-- RECORDS SHOWN follows --
Lemma validateFrameKind_spec k : validateFrameKind k = None ↔ 0 ≤ k ≤ 5.
Proof.
  unfold validateFrameKind, FrameKindMessage, FrameKindInvoke, FrameKindCompletion,
    FrameKindError, FrameKindPing, FrameKindPong.
  repeat match goal with
  | |- context [?a =? ?b] => destruct (Z.eqb_spec a b); cbn [orb]; [split; [lia|done]|]
  end.
  split; [done|lia].
Qed.

Lemma kind_cases k : 0 ≤ k ≤ 5 → k = 0 ∨ k = 1 ∨ k = 2 ∨ k = 3 ∨ k = 4 ∨ k = 5.
Proof. lia. Qed.

Lemma utf8_empty s : slen s = 0 → utf8_Valid (bytes s) = true.
Proof. rewrite slen_zero. by intros ->. Qed.

(** An optional name: checked only when present. *)
Lemma optional_check (s : string) (o : option error) (P : Prop) :
  (o = None ↔ slen s ≠ 0 ∧ P) →
  (if negb (slen s =? 0) then o else None) = None ↔ (slen s = 0 ∨ P).
Proof.
  intros Ho. destruct (Z.eqb_spec (slen s) 0); cbn; [tauto|]. rewrite Ho. tauto.
Qed.

Lemma validateProtocolFrame_spec kind m i :
  validateProtocolFrame kind m i = None ↔ valid_names kind (bytes m) (bytes i).
Proof.
  unfold validateProtocolFrame, valid_names. rewrite <- !slen_bytes.
  rewrite first_err_none, validateFrameKind_spec.
  pose proof (slen_nonneg m). pose proof (slen_nonneg i).
  pose proof (utf8_empty m). pose proof (utf8_empty i).
  pose proof (optional_check m _ _ (validateMethodName_spec m)) as Hm.
  pose proof (optional_check i _ _ (validateInvocationID_spec i)) as Hi.
  split.
  - intros [Hk H']. destruct (kind_cases kind Hk) as [->|[->|[->|[->|[->| ->]]]]];
      cbn in H'; rewrite ?first_err_none, ?validateMethodName_spec, ?validateInvocationID_spec,
        ?Hm, ?Hi in H'.
    5,6: destruct (Z.eqb_spec (slen m) 0); [|done];
         destruct (Z.eqb_spec (slen i) 0); [|done].
    all: repeat split; try lia; try tauto; destruct_and?; destruct_or?; try lia; tauto.
  - intros (Hk & Hlen & Hutf & Hctl & Hmeth & Hinv). split; [done|].
    destruct (kind_cases kind Hk) as [->|[->|[->|[->|[->| ->]]]]];
      cbn; rewrite ?first_err_none, ?validateMethodName_spec, ?validateInvocationID_spec, ?Hm, ?Hi.
    5,6: destruct Hctl as [-> ->]; [tauto|done].
    all: specialize (λ H, Hmeth H); tauto.
Qed.

Lemma ensurePayloadSize_spec n max :
  0 ≤ n < 2 ^ 63 → ensurePayloadSize n max = None ↔ n ≤ max ∧ n < 2 ^ 32.
Proof.
  intros Hn. unfold ensurePayloadSize, MaxUint32, u64.
  rewrite (Z.mod_small n) by lia.
  destruct (Z.ltb_spec n 0); [lia|]. cbn [orb].
  destruct (Z.ltb_spec max n); cbn; [naive_solver lia|].
  destruct (Z.ltb_spec (2 ^ 32 - 1) n); naive_solver lia.
Qed.

(** ** Reading frames that are long enough *)

(** The byte at a position (zero behind the end), and the header the first
    eight bytes hold. *)
Definition byte_at (f : list byte) (i : nat) : Z := bz (nth i f x00).

Definition header_fields (f : list byte) : FrameHeader := {|
  Magic := Z.shiftr (byte_at f 0) 4;
  Version := Z.land (byte_at f 0) 0x0f;
  Codec := Z.shiftr (byte_at f 1) 4;
  Kind := Z.land (byte_at f 1) 0x0f;
  MethodLen := byte_at f 2;
  InvocationIDLen := byte_at f 3;
  BodyLen := Uint32 (slice 4 8 f);
|}.

Lemma index_at_long f i : (Z.of_nat i < zlen f) → index_at f i = Ok (byte_at f i).
Proof.
  intros Hi. unfold index_at, byte_at, zlen in *.
  destruct (lookup_lt_is_Some_2 f i) as [b Hb]; [lia|]. rewrite Hb.
  by rewrite <- (nth_lookup_Some _ _ x00 _ Hb).
Qed.

Lemma slice_at_long i j f : 0 ≤ i ≤ j → j ≤ zlen f → slice_at i j f = Ok (slice i j f).
Proof.
  intros Hij Hj. unfold slice_at. destruct (Z.leb_spec 0 i), (Z.leb_spec i j), (Z.leb_spec j (zlen f));
    done || lia.
Qed.

Lemma slice_at_inv i j f l : slice_at i j f = Ok l → l = slice i j f.
Proof. unfold slice_at. destruct (_ && _); naive_solver. Qed.

Lemma slice_to_end {A} i (l : list A) : 0 ≤ i ≤ zlen l → slice i (zlen l) l = drop (Z.to_nat i) l.
Proof. intros Hi. unfold slice, zlen in *. apply take_ge. rewrite length_drop. lia. Qed.

Lemma readHeader_long f :
  8 ≤ zlen f →
  readHeader (Z.shiftr (byte_at f 0) 4) (Z.land (byte_at f 0) 0x0f) f = Ok (header_fields f).
Proof. intros H8. unfold readHeader. by rewrite !index_at_long, slice_at_long by lia. Qed.

(** ** The reference layout as the header reader sees it *)

Lemma frameBytes_length ser kind m i payload :
  zlen (frameBytes ser kind m i payload) = 8 + zlen m + zlen i + zlen payload.
Proof. unfold frameBytes. rewrite !zlen_app. unfold zlen. cbn [length PutUint32]. lia. Qed.

Lemma frameBytes_tail ser kind m i payload :
  drop 8 (frameBytes ser kind m i payload) = m ++ i ++ payload.
Proof. reflexivity. Qed.

Lemma header_fields_frameBytes ser kind m i payload :
  0 ≤ ser < 16 → 0 ≤ kind < 16 → zlen m ≤ 255 → zlen i ≤ 255 → zlen payload < 2 ^ 32 →
  header_fields (frameBytes ser kind m i payload) = header_of ser kind m i payload.
Proof.
  intros Hs Hk Hm Hi Hp. unfold header_fields, header_of.
  pose proof (zlen_nonneg m); pose proof (zlen_nonneg i); pose proof (zlen_nonneg payload).
  destruct (nibbles ser kind Hs Hk) as [Hhi Hlo].
  change (byte_at (frameBytes ser kind m i payload) 0) with (bz (zb 0x51)).
  change (byte_at (frameBytes ser kind m i payload) 1)
    with (bz (zb (Z.lor (u8 (Z.shiftl ser 4)) (Z.land kind 0x0f)))).
  change (byte_at (frameBytes ser kind m i payload) 2) with (bz (zb (zlen m))).
  change (byte_at (frameBytes ser kind m i payload) 3) with (bz (zb (zlen i))).
  change (slice 4 8 (frameBytes ser kind m i payload)) with (PutUint32 (zlen payload) ++ []).
  rewrite Hhi, Hlo, Uint32_PutUint32, (bz_zb (zlen m)), (bz_zb (zlen i)).
  rewrite !u8_small, u32_small by lia. reflexivity.
Qed.

Lemma byte_nibbles b :
  zb (Z.lor (u8 (Z.shiftl (Z.shiftr (bz b) 4) 4)) (Z.land (Z.land (bz b) 0x0f) 0x0f)) = b.
Proof. destruct b; vm_compute; reflexivity. Qed.

Lemma shiftr4_range b : 0 ≤ Z.shiftr (bz b) 4 < 16.
Proof.
  pose proof (bz_range b). rewrite Z.shiftr_div_pow2 by lia.
  split; [apply Z.div_pos; lia|apply Z.div_lt_upper_bound; lia].
Qed.

Lemma land15_range z : 0 ≤ Z.land z 0x0f < 16.
Proof. change 15 with (Z.ones 4). rewrite Z.land_ones by lia. apply Z.mod_pos_bound. lia. Qed.

(** A frame long enough whose header announces its own length is the reference
    layout of the fields read from it. *)
Lemma frame_reconstruct f :
  8 ≤ zlen f →
  let h := header_fields f in
  zlen f = 8 + MethodLen h + InvocationIDLen h + BodyLen h →
  Magic h = protocolMagic → Version h = protocolVersion →
  let m := slice 8 (8 + MethodLen h) f in
  let i := slice (8 + MethodLen h) (8 + MethodLen h + InvocationIDLen h) f in
  let payload := drop (Z.to_nat (8 + MethodLen h + InvocationIDLen h)) f in
  f = frameBytes (Codec h) (Kind h) m i payload ∧
  zlen m = MethodLen h ∧ zlen i = InvocationIDLen h ∧ zlen payload = BodyLen h.
Proof.
  intros H8 h Hlen Hmag Hver m i payload.
  destruct f as [|b0 [|b1 [|b2 [|b3 [|b4 [|b5 [|b6 [|b7 r]]]]]]]];
    try (exfalso; unfold zlen in H8; cbn in H8; lia).
  pose proof (bz_range b2) as R2. pose proof (bz_range b3) as R3.
  pose proof (Uint32_range [b4; b5; b6; b7]) as R4.
  change (MethodLen h) with (bz b2) in *. change (InvocationIDLen h) with (bz b3) in *.
  change (BodyLen h) with (Uint32 [b4; b5; b6; b7]) in *.
  assert (Hr : zlen r = bz b2 + bz b3 + Uint32 [b4; b5; b6; b7]).
  { unfold zlen in *. cbn [length] in Hlen. lia. }
  assert (Hm : m = take (Z.to_nat (bz b2)) r).
  { unfold m, slice. replace (8 + bz b2 - 8) with (bz b2) by lia. reflexivity. }
  assert (Hi : i = take (Z.to_nat (bz b3)) (drop (Z.to_nat (bz b2)) r)).
  { unfold i, slice. replace (8 + bz b2 + bz b3 - (8 + bz b2)) with (bz b3) by lia.
    replace (Z.to_nat (8 + bz b2)) with (8 + Z.to_nat (bz b2))%nat by lia. reflexivity. }
  assert (Hp : payload = drop (Z.to_nat (bz b3)) (drop (Z.to_nat (bz b2)) r)).
  { unfold payload. rewrite drop_drop.
    replace (Z.to_nat (8 + bz b2 + bz b3)) with (8 + (Z.to_nat (bz b2) + Z.to_nat (bz b3)))%nat
      by lia. reflexivity. }
  assert (Lm : zlen m = bz b2).
  { rewrite Hm. unfold zlen in *. rewrite length_take. lia. }
  assert (Li : zlen i = bz b3).
  { rewrite Hi. unfold zlen in *. rewrite length_take, length_drop. lia. }
  assert (Lp : zlen payload = Uint32 [b4; b5; b6; b7]).
  { rewrite Hp. unfold zlen in *. rewrite !length_drop. lia. }
  split; [|done]. unfold frameBytes. rewrite Lm, Li, Lp, !zb_bz, PutUint32_Uint32.
  change (Codec h) with (Z.shiftr (bz b1) 4). change (Kind h) with (Z.land (bz b1) 0x0f).
  rewrite byte_nibbles, Hm, Hi, Hp, !take_drop.
  change (Magic h) with (Z.shiftr (bz b0) 4) in Hmag.
  change (Version h) with (Z.land (bz b0) 0x0f) in Hver.
  replace b0 with (zb 0x51); [reflexivity|].
  rewrite <- (byte_nibbles b0), Hmag, Hver. reflexivity.
Qed.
-- RECORDS SHOWN concluded --
◆ **TASK OBJECTIVE**
The expected result is every line from the material above that includes "pose".

◆ **ANSWER BELOW**
  pose proof (slen_nonneg m). pose proof (slen_nonneg i).
  pose proof (utf8_empty m). pose proof (utf8_empty i).
  pose proof (optional_check m _ _ (validateMethodName_spec m)) as Hm.
  pose proof (optional_check i _ _ (validateInvocationID_spec i)) as Hi.
  pose proof (zlen_nonneg m); pose proof (zlen_nonneg i); pose proof (zlen_nonneg payload).
  pose proof (bz_range b). rewrite Z.shiftr_div_pow2 by lia.
  pose proof (bz_range b2) as R2. pose proof (bz_range b3) as R3.
  pose proof (Uint32_range [b4; b5; b6; b7]) as R4.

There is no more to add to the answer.